Errors from `push` leave the parser intact so you can still call `format_error`:

```rust
parser.push(terminal, &mut actions).map_err(|e| parser.format_error(&e))?;
```

Errors from `finish` return the parser in the error tuple for the same reason:

```rust
parser.finish(&mut actions).map_err(|(p, e)| p.format_error(&e))?;
```

For nicer output, `format_error_with` lets you provide display names (mapping internal symbol names to user-facing ones) and the actual token texts for the "after:" context line:

```rust
let display_names = HashMap::from([("PLUS", "+"), ("STAR", "*"), ("LPAREN", "(")]);
let token_texts = vec!["1", "+", "*"];  // the tokens parsed so far
let msg = parser.format_error_with(&e, &display_names, &token_texts);
// unexpected '*', expected: NUM, (
//   after: 1 +
//   in expr: expr OP • expr
```

### Error recovery

When a parse error occurs, you can call `recover` on the low-level `Parser` to find a minimum-cost repair and continue parsing. Recovery uses Dijkstra search over possible insert/delete edits to find the cheapest way to get the parser back on track.

```rust
use gazelle::runtime::{Parser, Token, Repair};

// Parse tokens, recover on error
let mut pos = 0;
while pos < tokens.len() {
    loop {
        match parser.maybe_reduce(Some(tokens[pos])) {
            Ok(None) => break,              // ready to shift
            Ok(Some((0, _, _))) => return,  // accept
            Ok(Some(_)) => continue,        // reduce, keep going
            Err(_) => {
                // Error — recover with remaining tokens
                let errors = parser.recover(&tokens[pos..]);
                for e in &errors {
                    let repairs: Vec<_> = e.repairs.iter().map(|r| match r {
                        Repair::Insert(id) => format!("insert '{}'", ctx.symbol_name(*id)),
                        Repair::Delete(id) => format!("delete '{}'", ctx.symbol_name(*id)),
                        Repair::Shift => "shift".to_string(),
                    }).collect();
                    eprintln!("error at token {}: {}", e.position, repairs.join(", "));
                }
                return;
            }
        }
    }
    parser.shift(tokens[pos]);
    pos += 1;
}
```

Each `RecoveryInfo` contains a position (token index where the error was detected) and a list of `Repair` actions:
- `Repair::Insert(id)` — a missing token was inserted (e.g., a forgotten `;`)
- `Repair::Delete(id)` — an extra token was deleted (e.g., a stray `+`)
- `Repair::Shift` — a token was shifted normally (free cost, not a real edit)

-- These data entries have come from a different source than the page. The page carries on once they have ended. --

Ltac print_parse parser :=
  unfold printParse; split; [| split; [| split]];
  [ let e := fresh "e" in
    let He := fresh "He" in
    intros e He; destruct e; try reflexivity; exfalso; eapply He; reflexivity
  | intros ?; reflexivity
  | let Hp := fresh "Hp" in
    intros ? ? Hp; unfold parser in Hp; by_cases Hp
  | let Hp := fresh "Hp" in
    intros ? ? ? Hp; unfold parser in Hp; refused Hp ].

(** X3.  For cloud provider, cluster type and connection type: the text
    that the printer produces for a named value parses back to that value; a
    value without a name prints as "unspecified", which parses to
    UNSPECIFIED, so such a value does not come back.  A text that the parser
    does not know is read as UNSPECIFIED, so that printing what was parsed
    gives either the lower-case form of the text or "unspecified". *)
Theorem cluster_setting_names_round_trip `{strings.Unicode} :
  (forall p, (forall n, p <> cloudv1beta1.CloudProvider_other n) ->
     utils.StringToCloudProvider (utils.CloudProviderToString p) = p)
  /\ (forall n,
        utils.CloudProviderToString (cloudv1beta1.CloudProvider_other n) = "unspecified"
        /\ utils.StringToCloudProvider
             (utils.CloudProviderToString (cloudv1beta1.CloudProvider_other n))
           = cloudv1beta1.CloudProvider_CLOUD_PROVIDER_UNSPECIFIED)
  /\ (forall t, (forall n, t <> cloudv1beta1.Cluster_TYPE_other n) ->
        utils.StringToClusterType (utils.ClusterTypeToString t) = t)
  /\ (forall n,
        utils.ClusterTypeToString (cloudv1beta1.Cluster_TYPE_other n) = "unspecified"
        /\ utils.StringToClusterType
             (utils.ClusterTypeToString (cloudv1beta1.Cluster_TYPE_other n))
           = cloudv1beta1.Cluster_TYPE_UNSPECIFIED)
  /\ (forall t, (forall n, t <> cloudv1beta1.Cluster_CONNECTION_TYPE_other n) ->
        utils.StringToConnectionType (utils.ConnectionTypeToString t) = t)
  /\ (forall n,
        utils.ConnectionTypeToString (cloudv1beta1.Cluster_CONNECTION_TYPE_other n)
        = "unspecified"
        /\ utils.StringToConnectionType
             (utils.ConnectionTypeToString (cloudv1beta1.Cluster_CONNECTION_TYPE_other n))
           = cloudv1beta1.Cluster_CONNECTION_TYPE_UNSPECIFIED)
  /\ (forall s,
        utils.CloudProviderToString (utils.StringToCloudProvider s) = strings.ToLower s
        \/ utils.CloudProviderToString (utils.StringToCloudProvider s) = "unspecified")
  /\ (forall s,
        utils.ClusterTypeToString (utils.StringToClusterType s) = strings.ToLower s
        \/ utils.ClusterTypeToString (utils.StringToClusterType s) = "unspecified")
  /\ (forall s,
        utils.ConnectionTypeToString (utils.StringToConnectionType s) = strings.ToLower s
        \/ utils.ConnectionTypeToString (utils.StringToConnectionType s) = "unspecified").
Proof.
  split; [|split; [|split; [|split; [|split; [|split; [|split; [|split]]]]]]].
  - intros p Hp. destruct p; try reflexivity. exfalso. eapply Hp. reflexivity.
  - intros n. split; reflexivity.
  - intros t Ht. destruct t; try reflexivity. exfalso. eapply Ht. reflexivity.
  - intros n. split; reflexivity.
  - intros t Ht. destruct t; try reflexivity. exfalso. eapply Ht. reflexivity.
  - intros n. split; reflexivity.
  - intros s. unfold utils.StringToCloudProvider. cbn [Go.switch].
    destruct (String.eqb_spec (strings.ToLower s) "aws") as [-> | _]; [now left|].
    destruct (String.eqb_spec (strings.ToLower s) "gcp") as [-> | _]; [now left | now right].
  - intros s. unfold utils.StringToClusterType. cbn [Go.switch].
    destruct (String.eqb_spec (strings.ToLower s) "dedicated") as [-> | _]; [now left|].
    destruct (String.eqb_spec (strings.ToLower s) "cloud") as [-> | _]; [now left | now right].
  - intros s. unfold utils.StringToConnectionType. cbn [Go.switch].
    destruct (String.eqb_spec (strings.ToLower s) "public") as [-> | _]; [now left|].
    destruct (String.eqb_spec (strings.ToLower s) "private") as [-> | _]; [now left | now right].
Qed.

Recovery can find multiple errors in one pass — it repairs and continues until the end of input.

### Conflict errors

During table generation, Gazelle reports shift/reduce and reduce/reduce conflicts with full context:

```
Shift/reduce conflict on 'IDENT':
  - Shift (continue parsing)
  - Reduce by: __ident_dot_star -> (empty)

Parser state when seeing 'IDENT':
  arg -> • IDENT EQ path  [shift]
  arg -> • path
  __ident_dot_star -> •  [reduce on IDENT]
```

Use `expect N rr;` / `expect N sr;` in the grammar to acknowledge known conflicts (like C's dangling else or typedef ambiguity).